**TASK REQUIREMENTS**
Among the entries, which lines carry the string "RTEgdbData"? Copy every one.

Stored items:

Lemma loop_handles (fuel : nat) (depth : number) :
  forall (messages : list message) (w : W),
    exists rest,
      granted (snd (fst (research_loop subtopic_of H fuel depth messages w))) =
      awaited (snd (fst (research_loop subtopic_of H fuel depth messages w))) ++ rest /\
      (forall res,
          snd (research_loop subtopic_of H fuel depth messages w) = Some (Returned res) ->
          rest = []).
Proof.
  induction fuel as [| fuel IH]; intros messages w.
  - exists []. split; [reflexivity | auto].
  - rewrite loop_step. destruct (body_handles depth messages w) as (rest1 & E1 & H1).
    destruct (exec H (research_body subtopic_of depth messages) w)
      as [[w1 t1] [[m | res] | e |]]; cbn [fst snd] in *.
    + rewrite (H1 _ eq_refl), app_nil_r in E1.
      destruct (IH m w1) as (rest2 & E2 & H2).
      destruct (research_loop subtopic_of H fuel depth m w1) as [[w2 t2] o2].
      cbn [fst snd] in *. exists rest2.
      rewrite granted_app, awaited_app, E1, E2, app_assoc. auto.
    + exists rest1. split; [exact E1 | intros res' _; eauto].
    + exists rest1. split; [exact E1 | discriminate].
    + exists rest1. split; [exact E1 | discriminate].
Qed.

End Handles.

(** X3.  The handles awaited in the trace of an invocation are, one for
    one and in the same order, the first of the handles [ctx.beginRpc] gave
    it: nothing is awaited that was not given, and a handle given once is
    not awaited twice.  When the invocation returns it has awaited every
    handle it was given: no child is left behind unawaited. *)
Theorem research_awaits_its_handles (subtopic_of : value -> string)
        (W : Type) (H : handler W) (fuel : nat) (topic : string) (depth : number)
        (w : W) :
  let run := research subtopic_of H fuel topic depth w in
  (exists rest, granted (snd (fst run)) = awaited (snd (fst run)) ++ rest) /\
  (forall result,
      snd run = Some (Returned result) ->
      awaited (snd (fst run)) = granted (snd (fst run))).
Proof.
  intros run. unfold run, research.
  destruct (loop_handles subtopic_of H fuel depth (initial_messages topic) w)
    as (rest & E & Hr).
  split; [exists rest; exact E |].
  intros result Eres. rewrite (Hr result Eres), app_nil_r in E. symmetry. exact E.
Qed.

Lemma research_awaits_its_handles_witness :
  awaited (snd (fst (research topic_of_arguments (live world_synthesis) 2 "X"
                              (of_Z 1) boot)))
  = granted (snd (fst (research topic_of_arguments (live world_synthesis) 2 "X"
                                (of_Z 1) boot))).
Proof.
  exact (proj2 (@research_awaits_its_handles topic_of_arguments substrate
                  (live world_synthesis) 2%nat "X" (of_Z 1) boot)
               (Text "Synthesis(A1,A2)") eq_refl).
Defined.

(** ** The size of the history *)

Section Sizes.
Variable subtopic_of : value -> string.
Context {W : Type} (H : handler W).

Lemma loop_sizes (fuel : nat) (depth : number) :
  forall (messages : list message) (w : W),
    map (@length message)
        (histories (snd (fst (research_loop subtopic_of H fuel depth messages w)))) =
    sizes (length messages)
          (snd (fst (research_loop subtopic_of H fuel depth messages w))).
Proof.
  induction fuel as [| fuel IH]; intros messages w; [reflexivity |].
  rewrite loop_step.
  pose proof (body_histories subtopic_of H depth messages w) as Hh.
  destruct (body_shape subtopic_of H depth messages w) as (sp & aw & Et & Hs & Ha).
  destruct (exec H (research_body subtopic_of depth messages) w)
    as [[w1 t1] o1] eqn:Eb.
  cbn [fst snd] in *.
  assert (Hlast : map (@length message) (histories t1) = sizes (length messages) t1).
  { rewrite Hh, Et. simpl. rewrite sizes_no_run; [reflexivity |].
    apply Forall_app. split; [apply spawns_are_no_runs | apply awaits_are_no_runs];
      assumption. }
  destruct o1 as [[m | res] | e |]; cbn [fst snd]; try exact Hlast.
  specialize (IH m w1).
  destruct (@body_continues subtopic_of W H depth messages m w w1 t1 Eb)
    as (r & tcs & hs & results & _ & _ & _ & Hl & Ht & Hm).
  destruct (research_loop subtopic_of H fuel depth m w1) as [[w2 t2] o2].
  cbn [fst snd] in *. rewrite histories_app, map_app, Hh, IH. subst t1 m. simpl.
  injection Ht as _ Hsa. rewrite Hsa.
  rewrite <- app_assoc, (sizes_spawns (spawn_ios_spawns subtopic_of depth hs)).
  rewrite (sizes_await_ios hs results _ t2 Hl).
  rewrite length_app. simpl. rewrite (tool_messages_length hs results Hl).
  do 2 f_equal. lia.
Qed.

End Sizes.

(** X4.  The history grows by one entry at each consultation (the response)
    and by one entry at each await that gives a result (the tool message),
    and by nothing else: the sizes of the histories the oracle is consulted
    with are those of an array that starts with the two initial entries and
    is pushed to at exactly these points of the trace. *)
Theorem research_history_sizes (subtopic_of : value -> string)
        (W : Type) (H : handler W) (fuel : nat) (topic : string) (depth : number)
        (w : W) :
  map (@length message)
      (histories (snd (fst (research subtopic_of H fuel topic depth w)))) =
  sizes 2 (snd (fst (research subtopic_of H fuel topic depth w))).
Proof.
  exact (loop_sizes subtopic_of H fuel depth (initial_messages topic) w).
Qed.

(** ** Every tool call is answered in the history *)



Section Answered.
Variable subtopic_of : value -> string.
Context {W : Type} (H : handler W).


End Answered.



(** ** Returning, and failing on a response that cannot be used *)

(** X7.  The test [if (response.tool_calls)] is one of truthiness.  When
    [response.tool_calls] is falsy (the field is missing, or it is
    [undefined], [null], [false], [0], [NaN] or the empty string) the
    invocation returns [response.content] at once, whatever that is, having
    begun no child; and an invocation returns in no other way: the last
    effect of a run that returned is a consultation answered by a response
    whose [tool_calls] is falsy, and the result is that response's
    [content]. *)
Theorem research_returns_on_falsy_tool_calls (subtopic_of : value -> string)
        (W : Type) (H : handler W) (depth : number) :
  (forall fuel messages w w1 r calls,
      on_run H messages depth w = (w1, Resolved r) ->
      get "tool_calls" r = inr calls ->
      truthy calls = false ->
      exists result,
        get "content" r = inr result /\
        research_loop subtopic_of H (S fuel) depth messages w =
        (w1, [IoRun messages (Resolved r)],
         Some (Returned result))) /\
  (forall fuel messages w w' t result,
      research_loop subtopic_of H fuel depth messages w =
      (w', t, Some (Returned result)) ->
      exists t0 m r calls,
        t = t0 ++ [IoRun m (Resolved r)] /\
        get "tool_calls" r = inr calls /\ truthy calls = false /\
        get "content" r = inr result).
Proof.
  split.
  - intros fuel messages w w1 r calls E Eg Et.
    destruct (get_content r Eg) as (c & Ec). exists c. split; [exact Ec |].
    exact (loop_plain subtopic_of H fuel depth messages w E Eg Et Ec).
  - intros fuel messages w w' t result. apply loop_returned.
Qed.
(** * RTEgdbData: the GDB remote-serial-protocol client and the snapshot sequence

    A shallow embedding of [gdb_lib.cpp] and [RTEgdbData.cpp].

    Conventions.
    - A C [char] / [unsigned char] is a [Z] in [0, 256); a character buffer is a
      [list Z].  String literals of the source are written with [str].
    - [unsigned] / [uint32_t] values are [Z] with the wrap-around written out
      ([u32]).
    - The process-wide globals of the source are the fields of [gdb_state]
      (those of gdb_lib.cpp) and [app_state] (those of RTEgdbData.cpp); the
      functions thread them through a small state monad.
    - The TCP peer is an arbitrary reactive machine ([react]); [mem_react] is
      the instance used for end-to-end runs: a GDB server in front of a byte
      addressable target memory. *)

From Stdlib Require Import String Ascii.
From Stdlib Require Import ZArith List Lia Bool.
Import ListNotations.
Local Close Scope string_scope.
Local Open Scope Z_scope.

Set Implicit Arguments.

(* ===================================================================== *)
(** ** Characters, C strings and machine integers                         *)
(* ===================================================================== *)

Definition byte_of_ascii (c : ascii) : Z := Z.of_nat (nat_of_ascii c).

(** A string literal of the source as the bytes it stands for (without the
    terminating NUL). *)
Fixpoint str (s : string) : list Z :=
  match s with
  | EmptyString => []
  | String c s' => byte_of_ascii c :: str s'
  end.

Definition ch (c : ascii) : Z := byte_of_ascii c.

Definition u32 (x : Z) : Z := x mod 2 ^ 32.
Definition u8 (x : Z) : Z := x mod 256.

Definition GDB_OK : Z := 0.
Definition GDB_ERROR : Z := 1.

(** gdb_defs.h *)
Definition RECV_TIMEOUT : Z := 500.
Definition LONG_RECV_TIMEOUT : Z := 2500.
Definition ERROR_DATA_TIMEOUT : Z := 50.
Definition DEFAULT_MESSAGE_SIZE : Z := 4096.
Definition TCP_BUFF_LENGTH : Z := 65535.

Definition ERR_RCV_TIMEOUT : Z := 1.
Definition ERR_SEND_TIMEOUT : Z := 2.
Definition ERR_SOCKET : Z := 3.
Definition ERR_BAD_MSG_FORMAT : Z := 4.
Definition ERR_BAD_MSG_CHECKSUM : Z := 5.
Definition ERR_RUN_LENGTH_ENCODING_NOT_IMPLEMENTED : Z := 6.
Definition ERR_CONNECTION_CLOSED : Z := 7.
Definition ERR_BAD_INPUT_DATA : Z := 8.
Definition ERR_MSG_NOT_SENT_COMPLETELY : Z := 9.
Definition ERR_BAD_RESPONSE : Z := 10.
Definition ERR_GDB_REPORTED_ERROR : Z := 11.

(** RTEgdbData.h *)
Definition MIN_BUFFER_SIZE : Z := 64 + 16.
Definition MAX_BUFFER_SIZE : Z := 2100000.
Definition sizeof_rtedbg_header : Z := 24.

**THE COMPLETED TASK**
(** * RTEgdbData: the GDB remote-serial-protocol client and the snapshot sequence
    A shallow embedding of [gdb_lib.cpp] and [RTEgdbData.cpp].
      (those of gdb_lib.cpp) and [app_state] (those of RTEgdbData.cpp); the
(** RTEgdbData.h *)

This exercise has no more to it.